The problem: Look through the listing below and write out exactly the lines from the line with "(l : RawTileLayer)" to the line with "populate (mkRawTilesetRef 0", both included, and no others.
*** Opening Data supplied ***
Lemma get_conversion_request_witness :
  "usd" <> ""
  /\ session_is_open (_aio_session Sample.self) Sample.w1 = true
  /\ get_conversion (Sample.gateway "error") Sample.json_loads (Some "usd") 10
                    (Sample.w1, Sample.self)
     = ((log_request
           {| req_url := "https://api.cryptapi.io/polygon/usdt/convert/";
              req_params := [("from", VStr "usd"); ("value", VInt 10)];
              req_headers := [("Host", "api.cryptapi.io")] |}
           Sample.w1,
         Sample.self),
        Raise (CryptAPIException (VStr "bad address"))).
Proof.
  assert (Hfrom : "usd" <> "") by discriminate.
  split; [exact Hfrom|]; split; [reflexivity|].
  exact (get_conversion_request (Sample.gateway "error") Sample.json_loads
           "usd" 10%Z Sample.w1 Sample.self Hfrom eq_refl).
Defined.

Lemma get_info_requests_witness :
  "trc20_usdt" <> ""
  /\ sent (fst (get_coin_info (Sample.gateway "info") Sample.json_loads
                              (Some "trc20_usdt") Sample.w0))
     = [ {| req_url := "https://api.cryptapi.io/trc20/usdt/info/";
            req_params := [("prices", VStr "0")];
            req_headers := [("Host", "api.cryptapi.io")] |} ].
Proof.
  assert (Hcoin : "trc20_usdt" <> "") by discriminate.
  split; [exact Hcoin|].
  exact (f_equal (fun r => sent (fst r))
           (proj2 (get_info_requests (Sample.gateway "info") Sample.json_loads
                     "trc20_usdt" Sample.w0 Hcoin))).
Defined.

Lemma get_estimate_fees_request_witness :
  "btc" <> ""
  /\ sent (fst (get_estimate_fees (Sample.gateway "info") Sample.json_loads
                                  (Some "btc") 2 "fast" Sample.w0))
     = [ {| req_url := "https://api.cryptapi.io/btc/estimate/";
            req_params := [("addresses", VInt 2); ("priority", VStr "fast")];
            req_headers := [("Host", "api.cryptapi.io")] |} ].
Proof.
  assert (Hcoin : "btc" <> "") by discriminate.
  split; [exact Hcoin|].
  exact (f_equal (fun r => sent (fst r))
           (get_estimate_fees_request (Sample.gateway "info") Sample.json_loads
              "btc" 2%Z "fast" Sample.w0 Hcoin)).
Defined.

Lemma generate_then_qrcode_witness :
  session_is_open (_aio_session Sample.self) Sample.w1 = true
  /\ Sample.json_loads "created" = Some (VDict Sample.created_reply)
  /\ sent (fst (fst (get_qrcode (Sample.gateway "created") Sample.json_loads 256
                       (fst (generate_payment_address (Sample.gateway "created")
                               Sample.json_loads false None "default"
                               (Sample.w1, Sample.self))))))
     = [the_request "polygon_usdt" "create"
          (create_params Sample.self false None "default");
        the_request "polygon_usdt" "qrcode"
          [("address", VStr "X"); ("value", VStr ""); ("size", VInt 256)]].
Proof.
  split; [reflexivity|]; split; [reflexivity|].
  refine (generate_then_qrcode (Sample.gateway "created") Sample.json_loads
            false None "default" 256%Z Sample.w1 Sample.self "created"
            Sample.created_reply "X" eq_refl eq_refl eq_refl _ eq_refl).
  discriminate.
Defined.

Lemma get_supported_coins_succeeds_iff_witness :
  Cases.json_loads "info with status" = Some (VDict Cases.info_with_status)
  /\ info_payload Cases.info_with_status = false
  /\ is_ok (snd (get_supported_coins (Sample.gateway "info with status")
      Cases.json_loads Str.upper Sample.w0))
     = false.
Proof.
  split; [reflexivity|]; split; [reflexivity|].
  refine (get_supported_coins_succeeds_iff (Sample.gateway "info with status")
      Cases.json_loads Str.upper Sample.w0 "info with status"
            Cases.info_with_status eq_refl eq_refl _).
  discriminate.
Defined.

Lemma get_supported_coins_off_shape_witness :
  Cases.json_loads "info with status" = Some (VDict Cases.info_with_status)
  /\ without_fee_tiers Cases.info_with_status
     = [("btc", VDict [("coin", VStr "Bitcoin")]); ("status", VStr "success")]
  /\ snd (get_supported_coins (Sample.gateway "info with status")
      Cases.json_loads Str.upper Sample.w0)
     = Raise AttributeError.
Proof.
  split; [reflexivity|]; split; [reflexivity|].
  assert (Hstatus : Dict.get "status" Cases.info_with_status
                    <> Some (VStr "error")) by discriminate.
  refine (proj1 (get_supported_coins_off_shape
                   (Sample.gateway "info with status") Cases.json_loads Str.upper
                   Sample.w0 "info with status" Cases.info_with_status
                   [("btc", VDict [("coin", VStr "Bitcoin")])] []
                   "status" (VStr "success")
                   eq_refl eq_refl Hstatus eq_refl eq_refl) _).
  discriminate.
Defined.

Lemma get_supported_coins_last_wins_witness :
  Sample.json_loads "info" = Some (VDict Sample.info_reply)
  /\ info_payload Sample.info_reply = true
  /\ Dict.get "trc20_usdt"
       [("btc", VStr "Bitcoin"); ("trc20_usdt", VStr "Tether (TRC20)")]
     = last_assigned "trc20_usdt" (supported_entries Str.upper Sample.info_reply).
Proof.
  split; [reflexivity|]; split; [reflexivity|].
  exact (proj2 (get_supported_coins_last_wins (Sample.gateway "info")
      Sample.json_loads Str.upper Sample.w0 "info" Sample.info_reply
                  [("btc", VStr "Bitcoin"); ("trc20_usdt", VStr "Tether (TRC20)")]
                  eq_refl eq_refl eq_refl eq_refl)
               "trc20_usdt").
Defined.

Lemma init_succeeds_iff_witness :
  snd (__init__ (Some "btc") (Some "1Owner") (Some "https://example.com/btc")
                Sample.w1)
  = Ok Cases.second
  /\ Some (coin Cases.second) = Some "btc"
  /\ _aio_session Cases.second = 1.
Proof.
  split; [reflexivity|].
  destruct (proj2 (init_succeeds_iff (Some "btc") (Some "1Owner")
                     (Some "https://example.com/btc") Sample.w1)
                  Cases.second eq_refl)
    as (Hcoin & _ & _ & _ & Hsession & _).
  split; [exact Hcoin | exact Hsession].
Defined.
(** * tmj: the map-merge engine and the colour engine

    A shallow embedding of [src/utils/tmjMerge.ts] and
    [src/utils/colorTools.ts], and the properties the specification
    states about them; then of the code around them, [src/utils/pathUtils.ts],
    the tileset lookup of the map renderer and two state updates of the
    editor, with properties read off the code.

    Conventions of the embedding.
    - A JavaScript [number] that the code only ever reads as an integer
      (offsets, GIDs, tile counts, pixel bytes) is a [Z].  A [number] that
      the code can set to a non-finite value (the accumulators and the
      result of [computeBounds], and what is copied from them) is a [num]:
      an integer, [Infinity], [-Infinity] or [NaN].  Floating-point
      rounding is outside the model: the integers are those JavaScript
      computes exactly and prints with all their digits, below [2^53] in
      magnitude.
    - A [throw] is a [Throw] in the [result] monad; loops are folds over the
      index ranges they enumerate; loops whose step is a parameter take
      fuel.
    - Objects used as dictionaries are stdpp finite maps, or association
      lists where the code observes insertion order.
    - Typed-array buffers live in a store of buffers indexed by location,
      so that allocation and in-place writes are visible.
    - A [string] is the sequence of the code units of a JavaScript string,
      each below 256. *)

From Stdlib Require Import ZArith Lia Ascii String.
From stdpp Require Import base tactics option list gmap strings pretty
  sorting.

Local Open Scope Z_scope.
Set Warnings "-register-all".

(** ** JavaScript values shared by both engines *)

(** The exceptions the code can raise: [Error] is thrown by the code itself,
    [RangeError] by [new Array(n)] on an invalid length, [TypeError] by a
    property read on [undefined]. *)
Inductive exn : Type :=
  | Error (message : string)
  | RangeError (message : string)
  | TypeError (message : string).

Inductive result (A : Type) : Type :=
  | Ok (a : A)
  | Throw (e : exn).
Arguments Ok {A} a.
Arguments Throw {A} e.

Definition bind {A B} (m : result A) (k : A -> result B) : result B :=
  match m with
  | Ok a => k a
  | Throw e => Throw e
  end.

(** [foldM body xs s]: a loop over [xs] whose body may throw. *)
Fixpoint foldM {S X} (body : S -> X -> result S) (xs : list X) (s : S)
  : result S :=
  match xs with
  | [] => Ok s
  | x :: xs' => bind (body s x) (foldM body xs')
  end.

(** The indices [0, 1, ..., n-1] of [for (let i = 0; i < n; i++)]; empty
    when [n <= 0]. *)
Definition upto (n : Z) : list Z := seqZ 0 n.

Module Js.

(** Integer-valued numbers extended with the non-finite values. *)
Inductive num : Type :=
  | Fin (z : Z)
  | PosInf
  | NegInf
  | NaN.

Definition isFin (a : num) : bool :=
  match a with Fin _ => true | _ => false end.

(** The integer a finite number stands for ([0] on the others; only read
    under a finiteness hypothesis). *)
Definition toZ (a : num) : Z :=
  match a with Fin z => z | _ => 0 end.

(** [Math.min(a, b)] *)
Definition min (a b : num) : num :=
  match a, b with
  | NaN, _ | _, NaN => NaN
  | NegInf, _ | _, NegInf => NegInf
  | PosInf, c | c, PosInf => c
  | Fin x, Fin y => Fin (Z.min x y)
  end.

(** [Math.max(a, b)] *)
Definition max (a b : num) : num :=
  match a, b with
  | NaN, _ | _, NaN => NaN
  | PosInf, _ | _, PosInf => PosInf
  | NegInf, c | c, NegInf => c
  | Fin x, Fin y => Fin (Z.max x y)
  end.

(** [a + b] *)
Definition add (a b : num) : num :=
  match a, b with
  | NaN, _ | _, NaN => NaN
  | PosInf, NegInf | NegInf, PosInf => NaN
  | PosInf, _ | _, PosInf => PosInf
  | NegInf, _ | _, NegInf => NegInf
  | Fin x, Fin y => Fin (x + y)
  end.

(** [-a] *)
Definition neg (a : num) : num :=
  match a with
  | Fin x => Fin (- x)
  | PosInf => NegInf
  | NegInf => PosInf
  | NaN => NaN
  end.

(** [a - b] *)
Definition sub (a b : num) : num := add a (neg b).

(** The sign of a number that is not [NaN]. *)
Definition sgn (a : num) : Z :=
  match a with
  | Fin x => Z.sgn x
  | PosInf => 1
  | NegInf => -1
  | NaN => 0
  end.

(** [a * b]: infinity times zero is [NaN]. *)
Definition mul (a b : num) : num :=
  match a, b with
  | NaN, _ | _, NaN => NaN
  | Fin x, Fin y => Fin (x * y)
  | _, _ =>
      match sgn a * sgn b with
      | Z0 => NaN
      | Zpos _ => PosInf
      | Zneg _ => NegInf
      end
  end.

(** [a < b]: false as soon as one side is [NaN]. *)
Definition ltb (a b : num) : bool :=
  match a, b with
  | NaN, _ | _, NaN => false
  | Fin x, Fin y => x <? y
  | NegInf, NegInf => false
  | NegInf, _ => true
  | _, PosInf => match a with PosInf => false | _ => true end
  | _, _ => false
  end.

(** [a >= b]: false as soon as one side is [NaN]. *)
Definition geb (a b : num) : bool :=
  match a, b with
  | NaN, _ | _, NaN => false
  | _, _ => negb (ltb a b)
  end.

End Js.

Abbreviation num := Js.num.
Abbreviation Fin := Js.Fin.
Abbreviation PosInf := Js.PosInf.
Abbreviation NegInf := Js.NegInf.
Abbreviation NaN := Js.NaN.

(** [result] with stdpp's monad notation [x ← m; k]. *)
Global Instance result_ret : MRet result := @Ok.
Global Instance result_bind : MBind result := fun A B k m => bind m k.

(** ** The map document ([src/types/tmj.ts]) *)

Record RawProperty : Type := mkRawProperty {
  prop_name : string;
  prop_type : string;
  prop_value : string;
}.

(** The fields every layer has ([RawLayerBase]); the [type] tag is the
    constructor of [RawLayer]. *)
Record RawLayerBase : Type := mkRawLayerBase {
  id : Z;
  name : string;
  opacity : option Z;
  visible : option bool;
  x : option Z;
  y : option Z;
  properties : option (list RawProperty);
}.

Record RawTileLayer : Type := mkRawTileLayer {
  tl_base : RawLayerBase;
  tl_width : Z;
  tl_height : Z;
  tl_data : list Z;
}.

Record RawObject : Type := mkRawObject {
  obj_id : Z;
  obj_name : string;
  obj_type : string;
  obj_x : num;
  obj_y : num;
  obj_width : option Z;
  obj_height : option Z;
  obj_rotation : option Z;
  obj_properties : option (list RawProperty);
  obj_gid : option Z;
}.

Record RawObjectGroup : Type := mkRawObjectGroup {
  og_base : RawLayerBase;
  og_objects : list RawObject;
}.

Inductive RawLayer : Type :=
  | TileLayer (l : RawTileLayer)
  | ObjectGroup (g : RawObjectGroup)
  | ImageLayer (b : RawLayerBase) (image : option string)
  | GroupLayer (b : RawLayerBase) (layers : list RawLayer).

Record RawTilesetRef : Type := mkRawTilesetRef {
  firstgid : Z;
  source : option string;
  ts_name : option string;
  tilewidth : option Z;
  tileheight : option Z;
  tilecount : option Z;
  columns : option Z;
  image : option string;
}.

Record RawTmj : Type := mkRawTmj {
  tmj_height : num;
  tmj_width : num;
  tmj_tileheight : Z;
  tmj_tilewidth : Z;
  tmj_layers : list RawLayer;
  tmj_tilesets : list RawTilesetRef;
  orientation : string;
  renderorder : string;
  infinite : option bool;
  tmj_properties : option (list RawProperty);
}.

Record MapChunk : Type := mkMapChunk {
  chunk_id : string;
  tmj : RawTmj;
  offsetX : Z;
  offsetY : Z;
}.

(** [Record<number, number>] *)
Abbreviation GidRemap := (gmap Z Z).

Global Instance RawTilesetRef_inhabited : Inhabited RawTilesetRef :=
  populate (mkRawTilesetRef 0 None None None None None None None).

(** ** The merge engine ([src/utils/tmjMerge.ts]) *)

Module TmjMerge.

Record Bounds : Type := mkBounds {
  minX : num;
  minY : num;
  maxX : num;
  maxY : num;
  width : num;
  height : num;
}.

(** The four accumulators of [computeBounds] after one more chunk. *)
Definition boundsStep (acc : num * num * num * num) (chunk : MapChunk)
  : num * num * num * num :=
  let '(minX, minY, maxX, maxY) := acc in
  let w := tmj_width (tmj chunk) in
  let h := tmj_height (tmj chunk) in
  let x0 := Fin (offsetX chunk) in
  let y0 := Fin (offsetY chunk) in
  let x1 := Js.add x0 w in
  let y1 := Js.add y0 h in
  (Js.min minX x0, Js.min minY y0, Js.max maxX x1, Js.max maxY y1).

Definition computeBounds (chunks : list MapChunk) : Bounds :=
  let '(minX, minY, maxX, maxY) :=
    foldl boundsStep (PosInf, PosInf, NegInf, NegInf) chunks in
  {| minX := minX; minY := minY; maxX := maxX; maxY := maxY;
     width := Js.sub maxX minX; height := Js.sub maxY minY |}.

(** *** mergeTilesets *)

(** The object that [mergeTilesets] serialises into its deduplication key.
    [JSON.stringify] writes the seven fields in this fixed order, escapes
    strings, prints integers canonically and leaves out a field that is
    [undefined], so two keys are the same string exactly when these records
    are equal; the record stands for the string. *)
Record TilesetKey : Type := mkTilesetKey {
  key_source : option string;
  key_name : option string;
  key_image : option string;
  key_tilewidth : option Z;
  key_tileheight : option Z;
  key_tilecount : option Z;
  key_columns : option Z;
}.

Global Instance TilesetKey_eq_dec : EqDecision TilesetKey.
Proof. solve_decision. Defined.

Global Instance TilesetKey_countable : Countable TilesetKey.
Proof.
  refine (inj_countable'
    (fun k => (key_source k, key_name k, key_image k, key_tilewidth k,
               key_tileheight k, key_tilecount k, key_columns k))
    (fun t => let '(a, b, c, d, e, f, g) := t in mkTilesetKey a b c d e f g)
    _).
  by intros [].
Defined.

(** [s || null] on an optional string: the empty string is falsy. *)
Definition orNull (s : option string) : option string :=
  match s with
  | Some EmptyString => None
  | _ => s
  end.

Definition tilesetKey (ts : RawTilesetRef) : TilesetKey :=
  {| key_source := orNull (source ts);
     key_name := orNull (ts_name ts);
     key_image := orNull (image ts);
     key_tilewidth := tilewidth ts;
     key_tileheight := tileheight ts;
     key_tilecount := tilecount ts;
     key_columns := columns ts |}.

(** [{ ...ts, firstgid: g }] *)
Definition withFirstgid (ts : RawTilesetRef) (g : Z) : RawTilesetRef :=
  {| firstgid := g; source := source ts; ts_name := ts_name ts;
     tilewidth := tilewidth ts; tileheight := tileheight ts;
     tilecount := tilecount ts; columns := columns ts; image := image ts |}.
(** * rive-renderer: PLS draw objects and the Vulkan flush engine

    A shallow embedding of
    - [include/rive/pls/pls_draw.hpp]: [ResourceCounters] and the
      compile-time constants of [InteriorTriangulationDraw];
    - [renderer/vulkan/pls_render_context_vulkan_impl.cpp]: the render-pass
      variant key of [DrawPipelineLayout], [prepareToMapBuffers] and [flush].

    Integers are [Z] with the wrap-around of their C++ type written out.
    The Vulkan calls a function makes are recorded, in program order, in a
    trace carried by the state; objects reached through pointers (image
    textures, render targets) live in maps keyed by their address. *)

From stdpp Require Import gmap list.
From Stdlib Require Import ZArith Lia.

Local Open Scope Z_scope.

(** ** Machine integers *)

Definition wrap (bits : Z) (z : Z) : Z := z mod 2 ^ bits.
Definition u32 (z : Z) : Z := wrap 32 z.
Definition u64 (z : Z) : Z := wrap 64 z.

(** [size_t] is 64 bits wide on every target of the renderer. *)
Definition size_t_max : Z := 2 ^ 64 - 1.
Definition is_size_t (z : Z) : Prop := 0 <= z <= size_t_max.

Definition size_t_add (a b : Z) : Z := u64 (a + b).
Definition size_t_sub (a b : Z) : Z := u64 (a - b).
Definition size_t_mul (a b : Z) : Z := u64 (a * b).
Definition size_t_div (a b : Z) : Z := a / b.

(** ** pls_draw.hpp *)

Module PLSDraw.

(** [struct ResourceCounters]: eight [size_t] members, in declaration
    order. *)
Record ResourceCounters := {
  midpointFanTessVertexCount : Z;
  outerCubicTessVertexCount : Z;
  pathCount : Z;
  contourCount : Z;
  tessellatedSegmentCount : Z;
  maxTriangleVertexCount : Z;
  imageDrawCount : Z;
  complexGradientSpanCount : Z
}.
(** [same_pieces w w']: the world [w'] has the draws of [w] still to come,
    and its board shows as many cells of each symbol, has its obstacles and
    its player on the same cells, and stores the same coordinates in every
    cell. *)
Definition same_pieces (w w' : World) : Prop :=
  tape w' = tape w ∧
  (∀ t, count_of t (field_data w') = count_of t (field_data w)) ∧
  (∀ r c, in_bounds r → in_bounds c →
     (data_at (field_data w') r c = Some OBSTACLE_SYMBOL
      ↔ data_at (field_data w) r c = Some OBSTACLE_SYMBOL) ∧
     (data_at (field_data w') r c = Some PLAYER_SYMBOL
      ↔ data_at (field_data w) r c = Some PLAYER_SYMBOL) ∧
     coords_at (field_data w') r c = coords_at (field_data w) r c).

(** ** The board after a shift

    The symbol of the cell [(r, c)] after a shift that brought it the object
    of the cell [(r0, c0)], which showed [s]: the player on the centre, an
    empty cell where the player came from. *)
Definition shifted_data (r c r0 c0 : Z) (s : Symbol) : Symbol :=
  if bool_decide (r = MIDDLE_POS ∧ c = MIDDLE_POS) then PLAYER_SYMBOL
  else if bool_decide (r0 = MIDDLE_POS ∧ c0 = MIDDLE_POS) then EMPTY_SYMBOL
  else s.

(** The symbol of a cell that a shift brings into view. *)
Definition edge_data (obstacle : Prop) `{Decision obstacle} : Symbol :=
  if decide obstacle then OBSTACLE_SYMBOL else EMPTY_SYMBOL.

(** The cells that a shift brings into view, numbered along their edge of
    the board. *)
Definition incoming_cell (direction : string) (i : Z) : option (Z * Z) :=
  if String.eqb direction "left" then Some (i, FIELD_SIZE - 1)
  else if String.eqb direction "right" then Some (i, 0)
  else if String.eqb direction "up" then Some (FIELD_SIZE - 1, i)
  else if String.eqb direction "down" then Some (0, i)
  else None.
*** Closing Data supplied ***
Exercise output:
  | TileLayer (l : RawTileLayer)
  | ObjectGroup (g : RawObjectGroup)
  | ImageLayer (b : RawLayerBase) (image : option string)
  | GroupLayer (b : RawLayerBase) (layers : list RawLayer).

Record RawTilesetRef : Type := mkRawTilesetRef {
  firstgid : Z;
  source : option string;
  ts_name : option string;
  tilewidth : option Z;
  tileheight : option Z;
  tilecount : option Z;
  columns : option Z;
  image : option string;
}.

Record RawTmj : Type := mkRawTmj {
  tmj_height : num;
  tmj_width : num;
  tmj_tileheight : Z;
  tmj_tilewidth : Z;
  tmj_layers : list RawLayer;
  tmj_tilesets : list RawTilesetRef;
  orientation : string;
  renderorder : string;
  infinite : option bool;
  tmj_properties : option (list RawProperty);
}.

Record MapChunk : Type := mkMapChunk {
  chunk_id : string;
  tmj : RawTmj;
  offsetX : Z;
  offsetY : Z;
}.

(** [Record<number, number>] *)
Abbreviation GidRemap := (gmap Z Z).

Global Instance RawTilesetRef_inhabited : Inhabited RawTilesetRef :=
  populate (mkRawTilesetRef 0 None None None None None None None).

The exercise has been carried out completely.